Anyway, be upset about this.  It is worth getting upset over whether you are gay, straight, poly, republican, democrat, libertarian, or nothing at all.  End Monsanto rant.  Onto the next rant!

Gay people.  I love them.  Gay people are wonderful.  I owe gay people a lot.  Without the gays I would never have done the following things:

I never would have learned to pluck my eyebrows.  It would be terrible.  We should all thank them for teaching me to pluck.  Truly. 

I never would have learned to apply makeup properly. 

I would never have learned my angles.  I know my angles.  You can check out old Facebook pictures of me for confirmation. 

I would only wear jeans and t-shirts.  I mean now I just wear yoga pants and t-shirts but I’m not afraid of other things anymore.

I could go on all day.  Women have gay men to thank for gorgeous clothes, gorgeous weddings, gorgeous home interiors and almost everything beautiful.  Gay men have done more to liberate women than women, in many cases. 

Lesbians?  They are awesome.  I have been blessed to know and love some wonderful people who identify themselves as lesbians.  But first and foremost they are people and that is what this is really about, isn’t it?

I never would have become who I was meant to be without some input and support from some really special homos in my life.  For fifteen years, I have been privileged enough to have a gay best friend.  Before he showed up in my life, I had no friends.  I was odd.  Shocking, I know. 

I had anxiety attacks about going to school.  People called me a bitch and a snob but really I was terrified.  I was scared of everyone until I met Travis.  Yes, our first encounter was a little rocky but I eventually forgave him for that.  With him by my side, I wasn’t afraid anymore.  I did things that I never thought I’d be able to do.  And he had my back.  He still does.  And I have his.  It is one of the great truths of my life. 

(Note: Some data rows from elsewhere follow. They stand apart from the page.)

(** ** Tensors *)

(** [c10::ScalarType], the element type tag of a tensor. *)
Inductive ScalarType : Type :=
  | Byte | Char | Short | Int | Long
  | Half | Float | Double
  | ComplexHalf | ComplexFloat | ComplexDouble
  | Bool | QInt8 | QUInt8 | QInt32 | BFloat16.

#[global] Instance ScalarType_eq_dec : EqDecision ScalarType.
Proof. solve_decision. Defined.

(** Modelled from the spec: the type [at::Tensor] comes from the tensor
    library and is not declared in the file.  Following section 3, a tensor
    is "an opaque multi-dimensional numeric array with a rank, a
    per-dimension size vector, and a scalar element type": [sizes] is the
    size vector (its length is the rank, its entries are [int64_t]),
    [scalar_type] the dtype, and [storage] stands for the contents, which the
    dispatcher never looks at. *)
Record Tensor : Type := mkTensor {
  sizes : list Z;
  scalar_type : ScalarType;
  storage : list Z
}.

(** ** Errors, kernel calls and programs *)

(** [InvalidArgument msg] is the error of a failed [TORCH_CHECK] carrying the
    message written at the check; [IndexError d r] is what the tensor library
    raises when dimension [d] of a tensor of rank [r] is asked for and does
    not exist; [KernelError] is whatever an external kernel raises. *)
Inductive Error : Type :=
  | InvalidArgument (msg : string)
  | IndexError (d : Z) (r : Z)
  | KernelError (what : string).

(** One invocation of an external kernel, with the arguments it receives. *)
Inductive KernelCall : Type :=
  | FwdCuda (input cos sin : Tensor) (transpose_output : bool)
  | BwdCuda (output_grads cos sin : Tensor) (transpose_output : bool).
(** X25: how the returned numbers add up.  When a call returns, the rows
    it read are the rows left after cleansing plus what the call added to
    the two counters, which the returned [cleansing_stats] show on top of
    the counters the loader had before; for a full load the rows read are
    [total_rows_read].  On a new loader the identity is
    [total_rows_read = rows_after_cleansing + duplicates_removed +
    missing_values_dropped]. *)
Theorem returned_numbers_add_up env (c : Call) st stats st' :
  run_call env c st = (Return stats, st') →
  ∃ df (after : Z) (cs : Cleaner.CleansingStats),
    frame_read env c = Return df ∧
    stats !! "rows_after_cleansing" = Some (SInt after) ∧
    stats !! "cleansing_stats" = Some (SDict cs) ∧
    len df
    = after
      + (Cleaner.duplicates_removed cs
         - Cleaner.duplicates_removed (Cleaner.stats (cleaner (self st))))
      + (Cleaner.missing_values_dropped cs
         - Cleaner.missing_values_dropped (Cleaner.stats (cleaner (self st)))) ∧
    (∀ filepath b, c = LoadFull filepath b →
       stats !! "total_rows_read" = Some (SInt (len df))) ∧
    (self st = __init__ (batch_size (self st)) →
       len df = after + Cleaner.duplicates_removed cs
                + Cleaner.missing_values_dropped cs).
Proof.
  assert (Hsum : ∀ df (s0 : Cleaner.CleansingStats) c0,
    len df
    = len (Cleaner.cleanse c0 df).1
      + (Cleaner.duplicates_removed (stats_add s0 (frame_drops df))
         - Cleaner.duplicates_removed s0)
      + (Cleaner.missing_values_dropped (stats_add s0 (frame_drops df))
         - Cleaner.missing_values_dropped s0)).
  { intros df s0 c0. rewrite CleanerFacts.cleanse_frame.
    unfold stats_add, frame_drops. simpl. lia. }
  destruct c as [filepath start_row end_row b|filepath b]; unfold run_call.
  - rewrite LoaderFacts.load_csv_chunk_eq.
    destruct (frame_read env _) as [df|e]; [|done].
    intros Hp.
    pose proof (LoaderFacts.pipeline_effect _ _ _ _ _ _ _ Hp)
      as (_ & Hst & _).
    apply LoaderFacts.pipeline_return in Hp as [n ->].
    eexists df, _, _. split; [done|].
    match goal with
    | |- context [chunk_stats ?n ?b ?a ?i ?c] =>
        destruct (LoaderFacts.chunk_stats_lookup n b a i c)
          as (_ & L2 & _ & L4 & _)
    end.
    split; [exact L2|]. split; [exact L4|].
    rewrite Hst. split; [apply Hsum|]. split; [done|].
    intros Hnew.
    assert (Hz : Cleaner.stats (cleaner (self st))
                 = Cleaner.stats Cleaner.__init__) by (by rewrite Hnew).
    pose proof (Hsum df (Cleaner.stats (cleaner (self st)))
                  (cleaner (self st))) as H.
    rewrite Hz in H |- *. unfold stats_add in *. simpl in *. lia.
  - destruct (LoaderFacts.batch_id_or_default_eq env b st)
      as (b' & st1 & Hb & Hs & _).
    rewrite (LoaderFacts.load_full_csv_eq _ _ _ _ _ _ Hb).
    destruct (frame_read env _) as [df|e]; [|done].
    intros Hp.
    pose proof (LoaderFacts.pipeline_effect _ _ _ _ _ _ _ Hp)
      as (_ & Hst & _).
    apply LoaderFacts.pipeline_return in Hp as [n ->].
    eexists df, _, _. split; [done|].
    match goal with
    | |- context [full_stats ?n ?b ?a ?i ?c] =>
        destruct (LoaderFacts.full_stats_lookup n b a i c)
          as (L1 & _ & L2 & _ & L4 & _)
    end.
    split; [exact L2|]. split; [exact L4|].
    rewrite Hst, Hs. split; [apply Hsum|]. split; [done|].
    intros Hnew.
    assert (Hz : Cleaner.stats (cleaner (self st))
                 = Cleaner.stats Cleaner.__init__) by (by rewrite Hnew).
    pose proof (Hsum df (Cleaner.stats (cleaner (self st)))
                  (cleaner (self st))) as H.
    rewrite Hz in H |- *. unfold stats_add in *. simpl in *. lia.
Qed.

T has been in a relationship with K for ten years.  For ten years, I have had the pleasure of watching them grow as a couple.  They love me.  I love them.  They love my children and husband.  I love their dogs (except one…sorry Elijah).  They have a beautiful life.  They ARE married.  All they lack is a piece of paper.  One day they are going to get that piece of paper and on that day, I’m going to put on a beautiful dress and go to their wedding.  I CAN’T WAIT for that day to come. 

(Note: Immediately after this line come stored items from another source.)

(** *** read and write

    The caller's buffer is the list [buf] of its bytes, located at
    address [addr]; the cursor [cur] is the distance the [buf] pointer of
    the source has advanced.  [mem_is_dma_safe] is asked about the
    advanced pointer and the original [count], as the source does.  Data
    a backend delivers is stored at the cursor, bytes past the end of the
    list being dropped.  The loops take fuel; [None] is "out of fuel". *)

Fixpoint read_loop (fuel : nat) (fh : nat) (addr count : Z)
  (cur bytes total : Z) (buf : list byte) (s : state)
  : option (Z * list byte * state) :=
  match fuel with
  | O => None
  | S fuel =>
      let n := if mem_is_dma_safe drv (addr + cur) count then bytes
               else Z.min bytes MAX_IO_SIZE in
      let '(res, size, data, s) := call_f_read fh n s in
      let buf := list_inserts (Z.to_nat cur) data buf in
      if negb (res =? FR_OK) then
        Some (-1, buf, with_errno (fatfs_to_errno res) s)
      else if size =? 0 then Some (to_int32 total, buf, s)
      else if n <? size then Some (-1, buf, with_errno EIO s)
      else
        let total := u32 (total + size) in
        let cur := cur + size in
        let bytes := u32 (bytes - size) in
        if size <? n then Some (to_int32 total, buf, s)
        else if 0 <? bytes then read_loop fuel fh addr count cur bytes total buf s
        else Some (to_int32 total, buf, s)
  end.

(** [int32_t AP_Filesystem_FATFS::read(int fd, void *buf, uint32_t count)] *)
Definition read (fd : Z) (buf : list byte) (addr count : Z) (s : state)
  : option (Z * list byte * state) :=
  if negb (file_op_allowed drv (world s)) then Some (-1, buf, s)
  else
    let '(ok, s) := CHECK_REMOUNT s in
    if negb ok then Some (-1, buf, s)
    else
      let buf := if 0 <? count then <[0%nat := x00]> buf else buf in
      let s := with_errno E_OK s in
      match fileno_to_fatfs fd s with
      | (None, s) => Some (-1, buf, s)
      | (Some fh, s) =>
          read_loop (S (Z.to_nat count)) fh addr count 0 count 0 buf s
      end.

(** One [f_write] of the loop of [write] with its single retry. *)
Definition write_chunk (fh : nat) (data : list byte) (n : Z) (s : state)
  : FRESULT * Z * state :=
  let '(res, size, s) := call_f_write fh data n s in
  if (res =? FR_DISK_ERR) && RETRY_ALLOWED s then
    let s := call_delay 100 s in
    let '(ok, s) := remount_file_system s in
    if ok then call_f_write fh data n s else (res, size, s)
  else (res, size, s).

Fixpoint write_loop (fuel : nat) (fh : nat) (buf : list byte) (addr count : Z)
  (cur bytes total : Z) (s : state) : option (Z * state) :=
  match fuel with
  | O => None
  | S fuel =>
      let n := if mem_is_dma_safe drv (addr + cur) count then bytes
               else Z.min bytes MAX_IO_SIZE in
      let data := take (Z.to_nat n) (drop (Z.to_nat cur) buf) in
      let '(res, size, s) := write_chunk fh data n s in
      if (n <? size) || (size =? 0) then Some (-1, with_errno EIO s)
      else if negb (res =? FR_OK) || (n <? size) then
        Some (-1, with_errno (fatfs_to_errno res) s)
      else
        let total := u32 (total + size) in
        let cur := cur + size in
        let bytes := u32 (bytes - size) in
        if size <? n then Some (to_int32 total, s)
        else if 0 <? bytes then write_loop fuel fh buf addr count cur bytes total s
        else Some (to_int32 total, s)
  end.

(** [int32_t AP_Filesystem_FATFS::write(int fd, const void *buf, uint32_t count)] *)
Definition write (fd : Z) (buf : list byte) (addr count : Z) (s : state)
  : option (Z * state) :=
  let s := with_errno E_OK s in
  if negb (file_op_allowed drv (world s)) then Some (-1, s)
  else
    let '(ok, s) := CHECK_REMOUNT s in
    if negb ok then Some (-1, s)
    else
      match fileno_to_fatfs fd s with
      | (None, s) => Some (-1, s)
      | (Some fh, s) =>
          write_loop (S (Z.to_nat count)) fh buf addr count 0 count 0 s
      end.

(** *** stat and opendir *)

(** [static time_t fat_time_to_unix(uint16_t date, uint16_t time)] *)
Definition fat_time_to_unix (date time : Z) : Z :=
  ap_mktime drv
    (mktm (Z.land (Z.shiftl time 1) 62)
          (Z.land (Z.shiftr time 5) 63)
          (Z.land (Z.shiftr time 11) 31)
          (Z.land date 31)
          (Z.land (Z.shiftr date 5) 15 - 1)
          (Z.land (Z.shiftr date 9) 127 + 80)).

(** [int AP_Filesystem_FATFS::stat(const char *name, struct stat *buf)] *)
Definition stat (name : string) (buf : stat_t) (s : state) : Z * stat_t * state :=
  if negb (file_op_allowed drv (world s)) then (-1, buf, s)
  else
    let '(ok, s) := CHECK_REMOUNT s in
    if negb ok then (-1, buf, s)
    else
      let s := with_errno E_OK s in
      if String.eqb name "/" || String.eqb name "." then
        (0, mkstat 0 0 0 0 0 0 S_IFDIR, s)
      else
        let '(res, info, s) := call_f_stat name s in
        let '(res, info, s) :=
          if (res =? FR_DISK_ERR) && RETRY_ALLOWED s then
            let '(ok, s) := remount_file_system s in
            if ok then call_f_stat name s else (res, info, s)
          else (res, info, s) in
        if negb (res =? FR_OK) then (-1, buf, with_errno (fatfs_to_errno res) s)
        else
          let epoch := fat_time_to_unix (fdate info) (ftime info) in
          let mode := Z.lor FATFS_R FATFS_X in
          let mode :=
            if Z.land (fattrib info) AM_RDO =? 0 then Z.lor mode FATFS_W else mode in
          (* the assignment of uid and gid 0 for AM_SYS is followed by an
             unconditional block that sets both to 1000 *)
          let mode :=
            if Z.land (fattrib info) AM_DIR =? 0 then Z.lor mode S_IFREG
            else Z.lor mode S_IFDIR in
          (0, mkstat (fsize info) epoch epoch epoch 1000 1000 mode, s).

(** [void *AP_Filesystem_FATFS::opendir(const char *pathdir)]: [None]
    is the null pointer. *)
Definition opendir (pathdir : string) (s : state) : option DIR * state :=
  if negb (file_op_allowed drv (world s)) then (None, s)
  else
    let '(ok, s) := CHECK_REMOUNT s in
    if negb ok then (None, s)
    else
      let '(ok, s) := alloc (new_DIR_Wrapper_ok drv) s in
      if negb ok then (None, s)
      else
        let '(res, d, s) := call_f_opendir pathdir s in
        let '(res, d, s) :=
          if (res =? FR_DISK_ERR) && RETRY_ALLOWED s then
            let '(ok, s) := remount_file_system s in
            if ok then call_f_opendir pathdir s else (res, d, s)
          else (res, d, s) in
        if negb (res =? FR_OK) then (None, with_errno (fatfs_to_errno res) s)
        else (Some d, s).

(** *** Disk usage *)

(** [int64_t AP_Filesystem_FATFS::disk_free(const char *path)] *)
Definition disk_free (path : string) (s : state) : Z * state :=
  if negb (file_op_allowed drv (world s)) then (-1, s)
  else
    let '(ok, s) := CHECK_REMOUNT s in
    if negb ok then (-1, s)
    else
      let '(res, g, s) := call_f_getfree s in
      if negb (res =? 0) then (res, s)
      else
        let fre_sect := u32 (fre_clust g * csize g) in
        (fre_sect * 512, s).

(** [int64_t AP_Filesystem_FATFS::disk_space(const char *path)] *)
Definition disk_space (path : string) (s : state) : Z * state :=
  if negb (file_op_allowed drv (world s)) then (-1, s)
  else
    let '(ok, s) := CHECK_REMOUNT s in
    if negb ok then (-1, s)
    else
      let '(res, g, s) := call_f_getfree s in
      if negb (res =? 0) then (-1, s)
      else
        let tot_sect := u32 (u32 (n_fatent g - 2) * csize g) in
        (tot_sect * 512, s).

(** *** Formatting *)

(** [bool AP_Filesystem_FATFS::format(void)]: the registration of
    [format_handler] with the scheduler's IO thread is not a state
    change of this layer. *)
Definition format (s : state) : bool * state :=
  if FF_USE_MKFS drv then (true, with_format PENDING s) else (false, s).

(** [void AP_Filesystem_FATFS::format_handler(void)] *)
Definition format_handler (s : state) : state :=
  if negb (FF_USE_MKFS drv) then s
  else if negb (FormatStatus_eqb (format_status s) PENDING) then s
  else
    let s := with_format IN_PROGRESS s in
    let s := log (EvSendText "Formatting SDCard") s in
    let '(ok, s) := alloc (malloc_type_ok drv) s in
    if negb ok then s
    else
      let '(ret, s) := call_f_mkfs s in
      let s :=
        if ret =? FR_OK then
          log (EvSendText "Format: OK") (with_format SUCCESS s)
        else
          log (EvSendText "Format: Failed (%d)") (with_format FAILURE s) in
      let s := call_sdcard_stop s in
      snd (call_sdcard_retry s).

(** [FormatStatus AP_Filesystem_FATFS::get_format_status(void) const] *)
Definition get_format_status (s : state) : FormatStatus := format_status s.

(** *** Sequences of open and close

    The states the backend can be in after any number of [open] and
    [close] calls since start-up, the world moving on by itself between
    two calls. *)
Inductive reachable : state -> Prop :=
| reach_init (w : W) : reachable (init_state w)
| reach_world (s : state) (w : W) : reachable s -> reachable (with_world w s)
| reach_open (s : state) (pathname : string) (flags : Z) (abs : bool) :
    reachable s -> reachable (snd (open pathname flags abs s))
| reach_close (s : state) (fileno : Z) :
    reachable s -> reachable (snd (close fileno s)).

End Model.

(** Which slots of a table are occupied, and how many. *)
Definition shape (t : list (option FAT_FILE)) : list bool :=
  (fun o => match o with Some _ => true | None => false end) <$> t.

Definition open_files (t : list (option FAT_FILE)) : nat :=
  length (filter (fun b => b = true) (shape t)).

(** A call keeps the occupancy of the table and the remount flag. *)
Definition keeps {W : Type} (s s' : fs_state W) : Prop :=
  shape (file_table s') = shape (file_table s) /\
  remount_needed s' = remount_needed s.

(** The calls [remount_file_system] makes. *)
Definition recovery_event (e : event) : bool :=
  match e with
  | EvSdcardStop | EvSdcardRetry _ | EvOpen _ _ _ _ _ | EvLseek _ _ _ => true
  | _ => false
  end.

(** *** Chunked transfers

    A chunk is what the loop of [read] or [write] saw of one turn: the
    byte count [n] it asked for, and the result and the byte count
    [size] it went on with. *)
Definition chunk : Set := (Z * FRESULT * Z)%type.

Definition chunk_n (c : chunk) : Z := fst (fst c).
Definition chunk_res (c : chunk) : FRESULT := snd (fst c).
Definition chunk_size (c : chunk) : Z := snd c.

Definition sum_sizes (chunks : list chunk) : Z :=
  foldr (fun c acc => chunk_size c + acc) 0 chunks.

Definition ev_read (fh : nat) (c : chunk) : event :=
  EvRead fh (chunk_n c) (chunk_res c) (chunk_size c).

(** The buffer of a [read] after the data of its chunks has been
    stored, each at the cursor the chunks before it left. *)
Fixpoint store_chunks (cur : Z) (cds : list (chunk * list byte))
  (buf : list byte) : list byte :=
  match cds with
  | [] => buf
  | cd :: rest =>
      store_chunks (cur + chunk_size (fst cd)) rest
                   (list_inserts (Z.to_nat cur) (snd cd) buf)
  end.

(** The shape of a chunked transfer of [remaining] bytes from cursor
    [cur], when the loop asks for [want cur remaining] bytes per turn:
    every chunk but the last moved exactly what was asked for, at least
    one byte, without error, and left something to do; the last one
    ended in an error, in a count other than the one asked for, or with
    nothing left to do. *)
Fixpoint chunked (want : Z -> Z -> Z) (cur remaining : Z) (chunks : list chunk)
  : Prop :=
  match chunks with
  | [] => False
  | c :: rest =>
      chunk_n c = want cur remaining /\
      match rest with
      | [] =>
          chunk_res c <> FR_OK \/ chunk_size c <> chunk_n c \/
          remaining - chunk_size c = 0
      | _ :: _ =>
          chunk_res c = FR_OK /\ chunk_size c = chunk_n c /\
          0 < chunk_size c /\ 0 < remaining - chunk_size c /\
          chunked want (cur + chunk_size c) (remaining - chunk_size c) rest
      end
  end.

(** The calls behind one chunk of [write]: one [f_write], or a first
    [f_write] that returned [FR_DISK_ERR], the delay, and a remount that
    either failed, the chunk keeping the first report, or succeeded and
    was followed by the second [f_write] for the same bytes, whose report
    is the chunk's. *)
Definition write_attempts (fh : nat) (c : chunk) (evs : list event) : Prop :=
  evs = [EvWrite fh (chunk_n c) (chunk_res c) (chunk_size c)] \/
  exists (size0 : Z) (mid : list event),
    Forall (fun e => recovery_event e = true) mid /\
    ((evs = EvWrite fh (chunk_n c) FR_DISK_ERR size0 :: EvDelay 100 :: mid /\
      EvSdcardRetry false ∈ mid /\
      chunk_res c = FR_DISK_ERR /\ chunk_size c = size0) \/
     (evs = EvWrite fh (chunk_n c) FR_DISK_ERR size0 :: EvDelay 100 :: mid
            ++ [EvWrite fh (chunk_n c) (chunk_res c) (chunk_size c)] /\
      EvSdcardRetry true ∈ mid)).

It will come.  I am very aware that only a few short years ago, my own marriage would have been illegal.  That is part of the reason that I will forever fight and be outspoken about the fact that I support gay marriage.  The other reasons should be obvious at this point.

Love is not easy to find.  People search for it their entire lives and don’t find the true love that they are looking for.  If you are lucky enough to find it, you should not only live it but be allowed to make it legal.  Love is love is love is love is love. 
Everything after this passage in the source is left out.